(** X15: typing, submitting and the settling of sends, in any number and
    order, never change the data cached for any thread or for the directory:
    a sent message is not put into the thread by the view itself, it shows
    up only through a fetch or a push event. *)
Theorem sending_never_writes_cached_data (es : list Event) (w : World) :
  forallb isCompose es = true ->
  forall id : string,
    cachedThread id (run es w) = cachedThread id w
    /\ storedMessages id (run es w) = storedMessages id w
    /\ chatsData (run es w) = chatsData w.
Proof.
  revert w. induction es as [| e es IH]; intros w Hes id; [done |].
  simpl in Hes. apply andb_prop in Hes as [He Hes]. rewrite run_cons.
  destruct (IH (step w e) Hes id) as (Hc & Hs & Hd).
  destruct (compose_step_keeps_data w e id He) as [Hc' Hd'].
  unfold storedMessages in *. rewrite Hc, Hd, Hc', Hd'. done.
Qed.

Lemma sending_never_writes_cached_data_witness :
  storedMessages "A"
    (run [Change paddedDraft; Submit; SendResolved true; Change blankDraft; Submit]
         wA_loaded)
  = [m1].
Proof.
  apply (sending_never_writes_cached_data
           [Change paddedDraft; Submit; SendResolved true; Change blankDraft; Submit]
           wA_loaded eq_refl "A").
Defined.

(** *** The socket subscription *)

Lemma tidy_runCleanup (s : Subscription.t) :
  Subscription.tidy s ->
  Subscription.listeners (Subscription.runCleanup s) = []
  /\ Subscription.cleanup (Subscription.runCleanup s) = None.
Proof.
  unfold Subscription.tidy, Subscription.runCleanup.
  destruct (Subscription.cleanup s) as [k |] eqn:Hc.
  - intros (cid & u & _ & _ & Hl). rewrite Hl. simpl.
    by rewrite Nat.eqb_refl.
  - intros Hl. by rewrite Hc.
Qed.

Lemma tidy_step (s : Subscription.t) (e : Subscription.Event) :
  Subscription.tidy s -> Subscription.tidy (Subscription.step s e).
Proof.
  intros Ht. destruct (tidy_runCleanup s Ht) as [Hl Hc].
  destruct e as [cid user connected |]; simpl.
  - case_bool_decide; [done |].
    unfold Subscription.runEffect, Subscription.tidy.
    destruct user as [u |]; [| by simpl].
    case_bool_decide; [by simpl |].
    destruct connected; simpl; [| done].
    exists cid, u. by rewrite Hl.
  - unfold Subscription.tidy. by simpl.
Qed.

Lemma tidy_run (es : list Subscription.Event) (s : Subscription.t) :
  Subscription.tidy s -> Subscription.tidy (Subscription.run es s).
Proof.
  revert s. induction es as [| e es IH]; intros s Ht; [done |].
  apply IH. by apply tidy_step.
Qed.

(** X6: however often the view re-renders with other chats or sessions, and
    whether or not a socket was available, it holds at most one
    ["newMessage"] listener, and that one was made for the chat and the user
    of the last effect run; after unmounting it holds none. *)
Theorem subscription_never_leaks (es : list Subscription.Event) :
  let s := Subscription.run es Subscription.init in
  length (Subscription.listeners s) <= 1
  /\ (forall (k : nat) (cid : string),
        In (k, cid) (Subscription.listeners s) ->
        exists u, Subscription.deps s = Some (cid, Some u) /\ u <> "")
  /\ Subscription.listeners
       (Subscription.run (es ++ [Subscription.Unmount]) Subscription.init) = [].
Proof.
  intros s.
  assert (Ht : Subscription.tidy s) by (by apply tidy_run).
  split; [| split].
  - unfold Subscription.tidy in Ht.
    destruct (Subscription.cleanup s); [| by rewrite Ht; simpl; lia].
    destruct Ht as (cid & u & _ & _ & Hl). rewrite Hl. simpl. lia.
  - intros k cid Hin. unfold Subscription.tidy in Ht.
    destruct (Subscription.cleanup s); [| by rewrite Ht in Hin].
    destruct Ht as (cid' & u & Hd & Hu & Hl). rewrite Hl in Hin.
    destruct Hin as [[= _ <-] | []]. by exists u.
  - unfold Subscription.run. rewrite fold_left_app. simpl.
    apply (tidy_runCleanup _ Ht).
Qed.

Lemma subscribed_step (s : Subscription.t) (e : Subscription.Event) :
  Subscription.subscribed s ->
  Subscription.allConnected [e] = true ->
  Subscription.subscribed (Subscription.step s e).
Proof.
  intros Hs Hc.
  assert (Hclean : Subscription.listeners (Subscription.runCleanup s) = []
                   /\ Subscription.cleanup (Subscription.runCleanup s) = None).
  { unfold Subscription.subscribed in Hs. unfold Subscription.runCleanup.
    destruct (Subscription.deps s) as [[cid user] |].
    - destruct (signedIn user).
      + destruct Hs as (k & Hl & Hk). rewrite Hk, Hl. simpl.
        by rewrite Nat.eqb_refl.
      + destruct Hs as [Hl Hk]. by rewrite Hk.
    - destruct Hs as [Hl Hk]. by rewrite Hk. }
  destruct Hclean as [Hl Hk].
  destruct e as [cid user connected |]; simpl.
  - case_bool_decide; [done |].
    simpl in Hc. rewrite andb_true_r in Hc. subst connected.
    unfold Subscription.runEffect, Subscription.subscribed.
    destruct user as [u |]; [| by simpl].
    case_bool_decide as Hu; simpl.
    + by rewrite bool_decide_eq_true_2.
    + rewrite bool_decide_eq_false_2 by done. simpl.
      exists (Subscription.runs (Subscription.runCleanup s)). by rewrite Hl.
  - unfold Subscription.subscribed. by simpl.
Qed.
------------------------------------------------------------------------
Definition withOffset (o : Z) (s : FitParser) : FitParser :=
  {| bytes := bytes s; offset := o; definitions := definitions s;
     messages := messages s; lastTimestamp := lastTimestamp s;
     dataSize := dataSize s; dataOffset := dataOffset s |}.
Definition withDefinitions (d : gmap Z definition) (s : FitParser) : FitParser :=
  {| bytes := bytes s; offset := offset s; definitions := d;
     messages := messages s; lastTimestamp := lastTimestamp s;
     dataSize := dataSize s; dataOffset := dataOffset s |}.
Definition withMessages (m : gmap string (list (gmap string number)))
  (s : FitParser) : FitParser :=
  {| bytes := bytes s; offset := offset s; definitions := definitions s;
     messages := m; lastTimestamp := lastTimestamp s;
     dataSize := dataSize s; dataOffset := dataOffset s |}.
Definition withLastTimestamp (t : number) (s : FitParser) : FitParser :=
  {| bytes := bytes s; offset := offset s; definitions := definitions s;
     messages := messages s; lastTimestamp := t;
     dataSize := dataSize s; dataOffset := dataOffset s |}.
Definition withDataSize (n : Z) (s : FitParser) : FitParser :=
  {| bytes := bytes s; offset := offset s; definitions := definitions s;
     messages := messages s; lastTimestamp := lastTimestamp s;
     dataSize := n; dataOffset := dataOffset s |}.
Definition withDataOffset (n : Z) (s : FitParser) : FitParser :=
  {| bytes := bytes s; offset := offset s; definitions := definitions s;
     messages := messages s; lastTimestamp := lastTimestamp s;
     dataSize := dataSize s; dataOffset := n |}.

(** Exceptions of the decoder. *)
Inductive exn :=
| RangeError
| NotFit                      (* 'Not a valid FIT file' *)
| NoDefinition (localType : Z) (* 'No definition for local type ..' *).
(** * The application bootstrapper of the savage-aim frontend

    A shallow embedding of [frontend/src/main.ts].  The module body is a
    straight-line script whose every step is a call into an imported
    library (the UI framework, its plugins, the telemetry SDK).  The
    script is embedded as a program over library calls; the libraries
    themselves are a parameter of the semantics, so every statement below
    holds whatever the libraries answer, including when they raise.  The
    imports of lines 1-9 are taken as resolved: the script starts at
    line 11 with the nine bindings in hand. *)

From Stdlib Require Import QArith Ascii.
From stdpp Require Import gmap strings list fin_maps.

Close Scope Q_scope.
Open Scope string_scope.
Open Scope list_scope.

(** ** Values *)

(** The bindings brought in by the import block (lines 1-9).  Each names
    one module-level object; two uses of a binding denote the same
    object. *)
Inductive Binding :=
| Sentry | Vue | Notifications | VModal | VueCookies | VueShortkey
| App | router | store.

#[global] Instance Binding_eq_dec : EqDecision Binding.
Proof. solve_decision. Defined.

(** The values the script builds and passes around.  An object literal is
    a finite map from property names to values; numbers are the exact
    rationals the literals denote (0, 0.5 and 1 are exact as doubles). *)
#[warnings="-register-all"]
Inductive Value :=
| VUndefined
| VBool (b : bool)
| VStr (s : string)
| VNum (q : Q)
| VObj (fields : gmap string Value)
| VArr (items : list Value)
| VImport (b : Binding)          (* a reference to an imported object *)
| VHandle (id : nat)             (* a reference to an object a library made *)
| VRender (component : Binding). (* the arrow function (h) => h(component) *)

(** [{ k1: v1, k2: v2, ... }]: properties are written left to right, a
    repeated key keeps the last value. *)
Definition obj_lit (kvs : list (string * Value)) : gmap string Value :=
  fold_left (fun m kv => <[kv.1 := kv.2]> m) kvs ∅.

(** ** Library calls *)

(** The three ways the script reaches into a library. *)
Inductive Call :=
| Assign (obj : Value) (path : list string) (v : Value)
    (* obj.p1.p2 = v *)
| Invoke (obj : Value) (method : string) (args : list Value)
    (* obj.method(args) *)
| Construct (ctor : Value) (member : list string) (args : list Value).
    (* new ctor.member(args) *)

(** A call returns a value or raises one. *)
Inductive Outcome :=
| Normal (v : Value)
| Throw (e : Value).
------------------------------------------------------------------------
Brief ▸
When a line of the records holds the word "frontend", copy that line.

Solution to this problem ▸
(** * The application bootstrapper of the savage-aim frontend
    A shallow embedding of [frontend/src/main.ts].  The module body is a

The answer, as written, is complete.